Sutter Health’s Perspective on Hospital Prices
Posted on Dec 3, 2013 in Uncategorized
Economists, the news media and others are sharing wide-ranging points of view about factors contributing to hospital prices.
Here’s our perspective:
We agree that our nation’s current approach to billing and pricing need improvement, and the hospital industry is working together to identify a better method.
We strive to be in the mid-range in our pricing and many factors influence the cost and prices of services provided by our hospitals. In addition to the direct costs associated with providing a particular service, factors include:
- How much free health care we provide to patients without insurance and those unable to pay. In 2012, Sutter Health provided more than $2.9 million in charity care every week on average—or about $153 million total.
- How much care we provide to Medi-Cal patients. Together, Sutter Health hospitals serve more Medi-Cal patients in our Northern California service area than any other health care provider. In 2012, providing care to Medi-Cal patients cost $450 million more than the state paid.
- Investments of about $10 billion between the years 2000 to 2013 to *build and retrofit health care facilities, and to purchase advanced patient care technologies.
- The salaries we pay to employees. Sutter Health also has a fully-funded pension plan—a rarity in today’s environment.

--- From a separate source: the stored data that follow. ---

(* ===== verification/LoadSteps.v ===== *)
(** * Loading: the steps

    Taking a frame, filling it from the executable and mapping it, with what
    each step does to the address spaces, to the contents of their pages and to
    the open executable. *)

From stdpp Require Import options.
From S2P Require Import Prelude Bytes KList Bitmap Mem Str Vaddr Palloc Pagedir PagedirInv PagedirStep PagedirOps PagedirDestroy PagedirInit PagedirProps.
From S2P Require Import Block Store Inode InodeTree InodeGrow InodeShrink InodeResize InodeRollback InodeExtend InodeIO InodeWrite InodeLife File FreeMap.
From S2P Require Import FileProps Directory DirSpec NameInv PathWalk FileSteps Args Filesys Load.
Local Open Scope Z_scope.
Local Open Scope kernel_scope.
#[local] Opaque write.

(** ** Held frames *)

Definition hold (sp : space) (k : Z) : space := mk_space (PagedirInv.dirs sp) ({[k]} ∪ held sp) (active sp) (kmap sp).

(** Contents of a page of data can be written. *)
Lemma data_written own sp st k o l : vm_inv own sp st -> data_page sp k -> 0 <= o -> o + Z.of_nat (length l) <= 4096 -> Forall is_byte l ->
  vm_inv own sp (with_mem (write (k + o) l (vmem st)) st).
Proof.
  intros H Hk Ho Hl Hb. assert (Hown : exists r, own !! k = Some r /\ is_data r = true).
  { destruct (data_owner own sp st k H Hk) as [E|(pd & v & E)]; eexists; by split. }
  destruct Hown as (rk & Hown & Hrk). destruct (own_facts own sp st k _ H Hown) as [F1 _ _ _].
  assert (Hoth : forall a r j, own !! a = Some r -> is_data r = false -> 0 <= j < 1024 -> slot (write (k + o) l (vmem st)) a j = slot (vmem st) a j).
  { intros a r j Ha Hr Hj. destruct (own_facts own sp st a r H Ha) as [G1 _ _ _]. assert (a <> k) by congruence.
    apply (slot_other _ _ k); [|exact F1|exact G1|done|exact Hj]. eapply only_within_mono; [apply write_only|lia|lia]. }
  destruct H as [B1 B2 B3 B4 B5 B6 B7 B8]. constructor; [by apply pages_ok_write|by apply bytes_ok_write|exact B3|exact B4| |exact B6|exact B7|exact B8].
  exact (tables_data _ _ _ _ _ _ B5 Hoth).
Qed.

In addition to comparing prices for specific services, it’s important to consider the total cost of a stay in a hospital where caregivers commit to providing patients with the right care at the right time, often resulting in a shorter and less-costly overall hospital visit. An independent study by the Dartmouth Institute for Health Policy and Clinical Practice found doctors and hospitals in Sutter Health are among those providing the nation’s most efficient and consistent quality care.
Several years ago, Sutter Health embarked on a plan to ensure that the high-quality care we deliver would also be more affordable to patients and employers. In 2009, we set a goal to reduce our systemwide cost structure by about 10 percent – or around $850 million. We’re about halfway there after redesigning processes in patient care that hold the line on cost while improving quality and also examining how we can perform business support services more efficiently and cost-effectively.
This focus on affordability becomes even more important given $2 billion in Medicare reimbursement reductions to Sutter Health over the current decade tied to health care reform. California already ranks last in the nation in reimbursement to doctors and hospitals for care provided to Medi-Cal patients. We expect reductions in Medi-Cal payments to continue.
We won’t be satisfied until we’re considered a model for quality, efficiency and affordability.
*Sutter Health has built or rebuilt more than a dozen hospital facilities in Northern California—in Roseville, Davis, Sacramento (2), Jackson, Modesto, Oakland, Burlingame, Castro Valley, Santa Rosa, Santa Cruz, Crescent City and Novato. Our rebuild in San Francisco is getting started soon.